Oil rose by 3.6% in West Texas in pursuit of Hurricane Harvey hitting the state earlier this month, the biggest intraday gain since 25th of July. The hurricane, which had peak accumulations of 1,318mm, is the wettest tropical cyclone on record in the contiguous United States.
The first gas has been extracted from new gas fields, located just off the coast of the Shetland Islands. The two fields, named Edradour and Glenlivet are estimated to provide around 1.9 million barrels of oil and gas equivalent in 2018. This comes at a time when gas supply in the UK is below normal as the largest offshore storage site Rough is closed, leaving only cushion gas to be withdrawn over the next few years.

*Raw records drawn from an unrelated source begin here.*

(** The multilevel queue stops the kernel.  A process that was moved to the
    second queue, is chosen there and gives the processor back after less than
    10ms is charged the time it did not use (its timeslice less the time it
    ran); when the priority refresh then promotes it, the charge is kept, and
    the next decision subtracts it from the smaller timeslice of the first
    queue, which underflows. *)
Theorem mlfq_promotion_panics s1 s2 n p1 p2 q0 q2 st reason t now1 now2 :
  sys_procs s1 !! n = Some (Some p1) → ready p1 = true →
  sys_procs s2 !! n = Some (Some p2) → ready p2 = true →
  mf_processes st = [q0; [mkMLFQNode n 0]; q2] →
  Forall (λ m, mlfq_ready s1 m = false) q0 → Forall (λ m, mlfq_ready s2 m = false) q0 →
  within_range W now1 (last_reset_check st) (next_reset st) = true →
  reason ≠ TimesliceExpired → 0 ≤ t < 10000 →
  within_range W now2 now1 (next_reset st) = false →
  ∃ st1 st2,
    mlfq_next W ticks_from_ms now1 s1 st = Ret (RunProcess (process_id p1) (Some 20000), st1) ∧
    mlfq_result reason (Some t) st1 = Ret st2 ∧
    mf_processes st2 = [q0; [mkMLFQNode n (20000 - t)]; q2] ∧
    mlfq_next W ticks_from_ms now2 s2 st2 = Panic.
Proof.
  intros Hp1 Hr1 Hp2 Hr2 Hq Hq01 Hq02 Hw1 Hreason Ht Hw2.
  assert (R1 : mlfq_ready s1 (mkMLFQNode n 0) = true) by (unfold mlfq_ready; cbn; by rewrite Hp1).
  assert (R2 : mlfq_ready s2 (mkMLFQNode n (20000 - t)) = true) by (unfold mlfq_ready; cbn; by rewrite Hp2).
  set (st1 := mkMLFQ [q0; [mkMLFQNode n 0]; q2] (next_reset st) now1 20000 1).
  set (st2 := mkMLFQ [q0; [mkMLFQNode n (20000 - t)]; q2] (next_reset st) now1 20000 1).
  exists st1, st2. split_and!; [| |done|].
  - unfold mlfq_next. rewrite Hw1, Hq. cbn [negb get_next_ready_process_node].
    rewrite bring_ready_none by done. cbn [bring_ready]. rewrite R1. cbn [app get_timeslice_us mbind outcome_bind].
    rewrite usub_ok by (cbn; lia). cbn [mbind outcome_bind mf_proc]. by rewrite Hp1.
  - unfold mlfq_result. cbn [mf_processes last_queue_idx st1 lookup list_lookup last_timeslice].
    rewrite usub_ok by lia. cbn [mbind outcome_bind]. by rewrite bool_decide_false.
  - unfold mlfq_next. cbn [last_reset_check next_reset st2 mf_processes]. rewrite Hw2.
    cbn [negb redeem_all_procs omap list_omap hd_error map list.tail].
    assert (E : ∀ l qs, get_next_ready_process_node s2 0 ((q0 ++ mkMLFQNode n (20000 - t) :: l) :: qs)
            = (Some (mkMLFQNode n (20000 - t), 0%nat), ((mkMLFQNode n (20000 - t) :: l) ++ q0) :: qs)).
    { intros l qs. cbn [get_next_ready_process_node]. by rewrite bring_ready_first by done. }
    rewrite E. cbn [get_timeslice_us mbind outcome_bind us_used_this_queue].
    unfold usub. destruct (Z.leb_spec (20000 - t) 10000); [lia|done].
Qed.

End mlfq.

(** ** Concrete instances *)

Definition ex_sched_sys : Sys unit unit unit unit :=
  mkSys ex_kernel1 tt [Some ex_running; Some ex_running; None] ∅ ∅ tt.

Definition ex_rr : RoundRobinSched := mkRoundRobin DEFAULT_TIMESLICE_US [2; 0; 1]%nat false.

Lemma ex_rr_ok : rr_ok ex_rr.
Proof. split; [by apply (bool_decide_eq_true_1 _)|done|reflexivity]. Qed.

Lemma ex_ready : is_Some (node_ready ex_sched_sys 1).
Proof. eexists. vm_compute. reflexivity. Qed.

Lemma round_robin_no_starvation_witness :
  let ts := [mkTurn ex_sched_sys NoWorkLeft 900; mkTurn ex_sched_sys KernelPreemption 100;
             mkTurn ex_sched_sys TimesliceExpired 10000; mkTurn ex_sched_sys Stopped 5] in
  ∃ ds st' i t id us, rr_turns ts ex_rr = Ret (ds, st') ∧ ts !! i = Some t ∧
    node_ready (tn_sys t) 1 = Some id ∧ ds !! i = Some (RunProcess id (Some us)) ∧ 0 < us.
Proof.
  intros ts. apply (round_robin_no_starvation ts 1 ex_rr ex_rr_ok).
  - by apply (bool_decide_eq_true_1 _).
  - repeat constructor; cbn; lia.
  - repeat constructor; exact ex_ready.
  - vm_compute. lia.
Defined.

Lemma mlfq_promotion_panics_witness :
  let st := mkMLFQ [[]; [mkMLFQNode 0 0]; []] 5000 0 0 0 in
  ∃ st1 st2,
    mlfq_next (2 ^ 32) id 1000 ex_sched_sys st = Ret (RunProcess (process_id ex_running) (Some 20000), st1) ∧
    mlfq_result NoWorkLeft (Some 700) st1 = Ret st2 ∧
    mf_processes st2 = [[]; [mkMLFQNode 0 19300]; []] ∧
    mlfq_next (2 ^ 32) id 6000 ex_sched_sys st2 = Panic.
Proof.
  intros st.
  apply (mlfq_promotion_panics (2 ^ 32) id ex_sched_sys ex_sched_sys 0 ex_running ex_running [] [] st
           NoWorkLeft 700 1000 6000).
  1-5,8,11: vm_compute; reflexivity.
  - constructor.
  - constructor.
  - done.
  - lia.
Defined.
(* ===== verification/VirtualAlarm.v ===== *)
(** * The alarm multiplexer (capsules/core/src/virtualizers/virtual_alarm.rs)

    Many virtual alarms share one hardware alarm.  [MuxAlarm] keeps the list of
    virtual alarms, in the order of the intrusive list, and programs the
    hardware for the one due first; when the hardware fires, every virtual
    alarm whose time has come is disarmed and its client called.  A wait longer
    than half the counter is taken in two steps ([extended]).

    The hardware alarm is the record [HwAlarm]: the true time, the delay before
    each further reading of the counter (code takes time to run), and what it
    was last set to.  A client is code that may set and disarm alarms when it
    is called: a function of the state giving its calls. *)

From S2P Require Import Prelude Time.

(** ** State *)

Record TickDtReference := mkTickDtReference { reference : Z; dt : Z; extended : bool }.

Record VirtualMuxAlarm := mkVirtual { dt_reference : TickDtReference; armed : bool }.

(** [reference_last] and [dt_last] are the arguments of the last [set_alarm],
    which [get_alarm] adds up whether or not the alarm is still armed. *)
Record HwAlarm := mkHwAlarm {
  time : Z;
  delays : list Z;
  reference_last : Z;
  dt_last : Z;
  hw_armed : bool;
}.

Record MuxAlarm := mkMux {
  virtual_alarms : list VirtualMuxAlarm;
  enabled : Z;
  alarm : HwAlarm;
  firing : bool;
  next_tick_vals : option (Z * Z);
}.

(** Calls a client can make on a virtual alarm. *)
Inductive alarm_call : Type :=
| SetAlarm (i : nat) (reference dt : Z)
| Disarm (i : nat)
| SetAlarmClient (i : nat).

(** What can be observed of the multiplexer: the calls made on it, by its users
    and by clients that are called, and the calls of clients with their time. *)
Inductive label : Type :=
| Called (c : alarm_call)
| Fired (i : nat) (t : Z).

Section mux.
Context (w : Z) `{!Ticks}.
Context (minimum_dt : Z).
Implicit Type m : MuxAlarm.

Definition with_virtual (vs : list VirtualMuxAlarm) m : MuxAlarm :=
  mkMux vs (enabled m) (alarm m) (firing m) (next_tick_vals m).
Definition with_enabled (n : Z) m : MuxAlarm :=
  mkMux (virtual_alarms m) n (alarm m) (firing m) (next_tick_vals m).
Definition with_hw (h : HwAlarm) m : MuxAlarm :=
  mkMux (virtual_alarms m) (enabled m) h (firing m) (next_tick_vals m).
Definition with_firing (b : bool) m : MuxAlarm :=
  mkMux (virtual_alarms m) (enabled m) (alarm m) b (next_tick_vals m).
Definition with_next (n : option (Z * Z)) m : MuxAlarm :=
  mkMux (virtual_alarms m) (enabled m) (alarm m) (firing m) n.

Definition reference_plus_dt (r : TickDtReference) : Z := t_wrapping_add (reference r) (dt r).

Definition VirtualMuxAlarm_new : VirtualMuxAlarm := mkVirtual (mkTickDtReference 0 0 false) false.

(** [setup]: the alarm is put at the head of the list. *)
Definition setup (v : VirtualMuxAlarm) m : MuxAlarm := with_virtual (v :: virtual_alarms m) m.

(** *** The hardware *)

(** Reading the counter takes time. *)
Definition now m : Z * MuxAlarm :=
  let h := alarm m in
  let t := time h + match delays h with d :: _ => d | [] => 0 end in
  (tick w t, with_hw (mkHwAlarm t (tail (delays h)) (reference_last h) (dt_last h) (hw_armed h)) m).

Definition hw_set_alarm (r d : Z) m : MuxAlarm :=
  with_hw (mkHwAlarm (time (alarm m)) (delays (alarm m)) r d true) m.
Definition hw_disarm m : MuxAlarm :=
  let h := alarm m in with_hw (mkHwAlarm (time h) (delays h) (reference_last h) (dt_last h) false) m.
Definition hw_get_alarm m : Z := t_wrapping_add (reference_last (alarm m)) (dt_last (alarm m)).

(** *** The multiplexer's own calls *)

Definition mux_set_alarm (r d : Z) m : MuxAlarm := hw_set_alarm r d (with_next (Some (r, d)) m).
Definition mux_disarm m : MuxAlarm := hw_disarm (with_next None m).

(** *** Calls on virtual alarm [i] *)

Definition get_virtual (i : nat) m : VirtualMuxAlarm := default VirtualMuxAlarm_new (virtual_alarms m !! i).
Definition set_virtual (i : nat) (v : VirtualMuxAlarm) m : MuxAlarm := with_virtual (<[i := v]> (virtual_alarms m)) m.

Definition set_alarm_client (i : nat) m : MuxAlarm :=
  set_virtual i (mkVirtual (dt_reference (get_virtual i m)) false) m.

Definition disarm (i : nat) m : outcome MuxAlarm :=
  let v := get_virtual i m in
  if negb (armed v) then Ret m
  else
    let m := set_virtual i (mkVirtual (dt_reference v) false) m in
    enabled ← usub (enabled m) 1;
    let m := with_enabled enabled m in
    Ret (if enabled =? 0 then hw_disarm m else m).

Definition split_dt (r d : Z) : TickDtReference :=
  if t_wrapping_add half_max_value minimum_dt <? d
  then mkTickDtReference r (t_wrapping_sub d half_max_value) true
  else mkTickDtReference r d false.

Definition set_alarm (i : nat) (r d : Z) m : outcome MuxAlarm :=
  let enabled_before := enabled m in
  let dt_ref := split_dt r d in
  let was_armed := armed (get_virtual i m) in
  let d := dt dt_ref in
  let m := set_virtual i (mkVirtual dt_ref was_armed) m in
  m ← (if was_armed then Ret m
       else n ← uadd enabled_before 1; Ret (set_virtual i (mkVirtual dt_ref true) (with_enabled n m)));
  if enabled_before =? 0 then Ret (mux_set_alarm r d m)
  else if firing m then Ret m
  else
    let cur_alarm := hw_get_alarm m in
    let '(now, m) := now m in
    let expiration := t_wrapping_add r d in
    if within_range cur_alarm r expiration then Ret m
    else if match next_tick_vals m with
            | None => true
            | Some (next_reference, next_dt) =>
                within_range now next_reference (t_wrapping_add next_reference next_dt)
            end
    then Ret (mux_set_alarm r d m) else Ret m.

Definition get_alarm (i : nat) m : Z :=
  let r := dt_reference (get_virtual i m) in
  t_wrapping_add (reference_plus_dt r) (if extended r then half_max_value else t_from_u32 0).

Definition call (c : alarm_call) m : outcome MuxAlarm :=
  match c with
  | SetAlarm i r d => set_alarm i r d m
  | Disarm i => disarm i m
  | SetAlarmClient i => Ret (set_alarm_client i m)
  end.

Fixpoint calls (cs : list alarm_call) m : outcome MuxAlarm :=
  match cs with
  | [] => Ret m
  | c :: cs => m ← call c m; calls cs m
  end.

(** *** The hardware fired *)

Section firing.
(** What the client of alarm [i] does when it is called. *)
Context (client : nat → MuxAlarm → list alarm_call).

(** One step of the iteration; the result says what was observed. *)
Definition visit (i : nat) m : outcome (list label * MuxAlarm) :=
  let v := get_virtual i m in
  let dt_ref := dt_reference v in
  let '(now, m) := now m in
  if armed v && negb (within_range now (reference dt_ref) (reference_plus_dt dt_ref)) then
    if extended dt_ref then
      Ret ([], set_virtual i
                    (mkVirtual (mkTickDtReference (reference_plus_dt dt_ref) half_max_value false) (armed v)) m)
    else
      let m := set_virtual i (mkVirtual dt_ref false) m in
      n ← usub (enabled m) 1;
      let m := with_enabled n m in
      let cs := client i m in
      let seen := Fired i (time (alarm m)) :: map Called cs in
      m ← calls cs m;
      Ret (seen, m)
  else Ret ([], m).

Fixpoint visit_from (n i : nat) m : outcome (list label * MuxAlarm) :=
  match n with
  | O => Ret ([], m)
  | S n =>
      '(seen, m) ← visit i m;
      '(log, m) ← visit_from n (S i) m;
      Ret (seen ++ log, m)
  end.

(** The key of [min_by_key]: the time left. *)
Definition time_left (now : Z) (v : VirtualMuxAlarm) : Z :=
  let when := dt_reference v in
  if negb (within_range now (reference when) (reference_plus_dt when)) then t_from_u32 0
  else t_wrapping_sub (reference_plus_dt when) now.

(** [min_by_key] returns the first of several minimal elements. *)
Fixpoint soonest (now : Z) (vs : list VirtualMuxAlarm) : option VirtualMuxAlarm :=
  match vs with
  | [] => None
  | v :: vs =>
      if armed v then
        match soonest now vs with
        | Some u => if time_left now u <? time_left now v then Some u else Some v
        | None => Some v
        end
      else soonest now vs
  end.

Definition mux_alarm m : outcome (list label * MuxAlarm) :=
  let m := with_firing true m in
  '(log, m) ← visit_from (length (virtual_alarms m)) 0 m;
  let m := with_firing false m in
  let '(now, m) := now m in
  Ret (log, match soonest now (virtual_alarms m) with
            | Some v => mux_set_alarm (reference (dt_reference v)) (dt (dt_reference v)) m
            | None => mux_disarm m
            end).

End firing.
End mux.
(* ===== verification/VirtualAlarmTheorems.v ===== *)
(** * Properties of the alarm multiplexer

    The specification knows true time and, for every virtual alarm, the moment
    it is due: a client may only be called once that moment has passed.  The
    multiplexer refines it for every width of the counter, whatever the clients
    do when they are called and however long the code takes.  The count of
    enabled alarms and what the hardware is programmed to. *)

From stdpp Require Import relations.
From S2P Require Import Prelude Time VirtualAlarm.

(** ** The specification *)

Record Spec := mkSpec { sp_time : Z; sp_due : list (option Z) }.

Section spec.
Context (w : Z).

(** A call: an alarm set with [reference] and [dt] is due [dt] after the last
    moment at which the counter showed [reference]. *)
Definition spec_call (c : alarm_call) (s : Spec) : Spec :=
  match c with
  | SetAlarm i r d => mkSpec (sp_time s) (<[i := Some (last_moment w (sp_time s) r + d)]> (sp_due s))
  | Disarm i | SetAlarmClient i => mkSpec (sp_time s) (<[i := None]> (sp_due s))
  end.

(** Runs with what is observed of them.  Only time passes unobserved: an alarm is
    set or disarmed by the calls in the log alone, and a client is called when
    its alarm is set and due, which disarms it. *)
Inductive spec_run : list label → Spec → Spec → Prop :=
| run_nil s : spec_run [] s s
| run_pass log t D d s : 0 ≤ d → spec_run log (mkSpec (t + d) D) s → spec_run log (mkSpec t D) s
| run_call log c s1 s2 : spec_run log (spec_call c s1) s2 → spec_run (Called c :: log) s1 s2
| run_fire log t D i due s :
    D !! i = Some (Some due) → due ≤ t →
    spec_run log (mkSpec t (<[i := None]> D)) s → spec_run (Fired i t :: log) (mkSpec t D) s.

Lemma spec_run_trans log1 log2 s1 s2 s3 :
  spec_run log1 s1 s2 → spec_run log2 s2 s3 → spec_run (log1 ++ log2) s1 s3.
Proof. induction 1; cbn; eauto using run_pass, run_call, run_fire. Qed.

Lemma spec_run_pass t D d : 0 ≤ d → spec_run [] (mkSpec t D) (mkSpec (t + d) D).
Proof. eauto using run_pass, run_nil. Qed.

Lemma spec_run_call c s : spec_run [Called c] s (spec_call c s).
Proof. eauto using run_call, run_nil. Qed.
End spec.

(** ** Refinement *)

Section refinement.
Context (w : Z) {T : Ticks} {HT : TicksLaws w} (minimum_dt : Z).
Context (minimum_dt_small : 0 ≤ minimum_dt < half_max_value).
Implicit Type m : MuxAlarm.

The Cygnus gas development has been under construction for some years now, however the first gas has been drawn and delivered to the UK this week, marking a significant achievement for UK gas. The gas has been transported the Norfolk, across the North Sea, arriving at the Bacton gas terminal, ready for UK supply.
The first full scale floating wind farm is being implemented off the coast of Scotland, which is made up of five turbines in total, and measuring 253 meters in height. The small wind farm is anticipated to generate 30MW of electricity, which is enough to supply 20,000 UK homes. The wind farm will be fully operational by October this year, if all goes to plan.
The department for Business Energy & Industrial Strategy has delayed the implementation of the Energy Intensive Industries (EII) exemption scheme once again, after the April 2017 expected start date was not met. The changes in Government, and discussion with the European Commission have caused the delay in enforcing the new legislation, however a new start date has been proposed for the 1st January 2018. This means that the BEIS will be required to have the new calculations, etc published and ready by the end of October, which has led many to believe the start date will be pushed back once again.
Construction on Hinkley Point C nuclear power station has only recently begun, however it has already been announced that costs will increase by around £1.5 billion, with a potential for a 15 month delay for completion at site. Hinkley Point C has caused much controversy over the last 10 years, and as such the news is quite unwelcome. Originally, the power station was to be powering the UK by this upcoming Christmas, however after recent announcements, power generation will not be taking place for another 10 years.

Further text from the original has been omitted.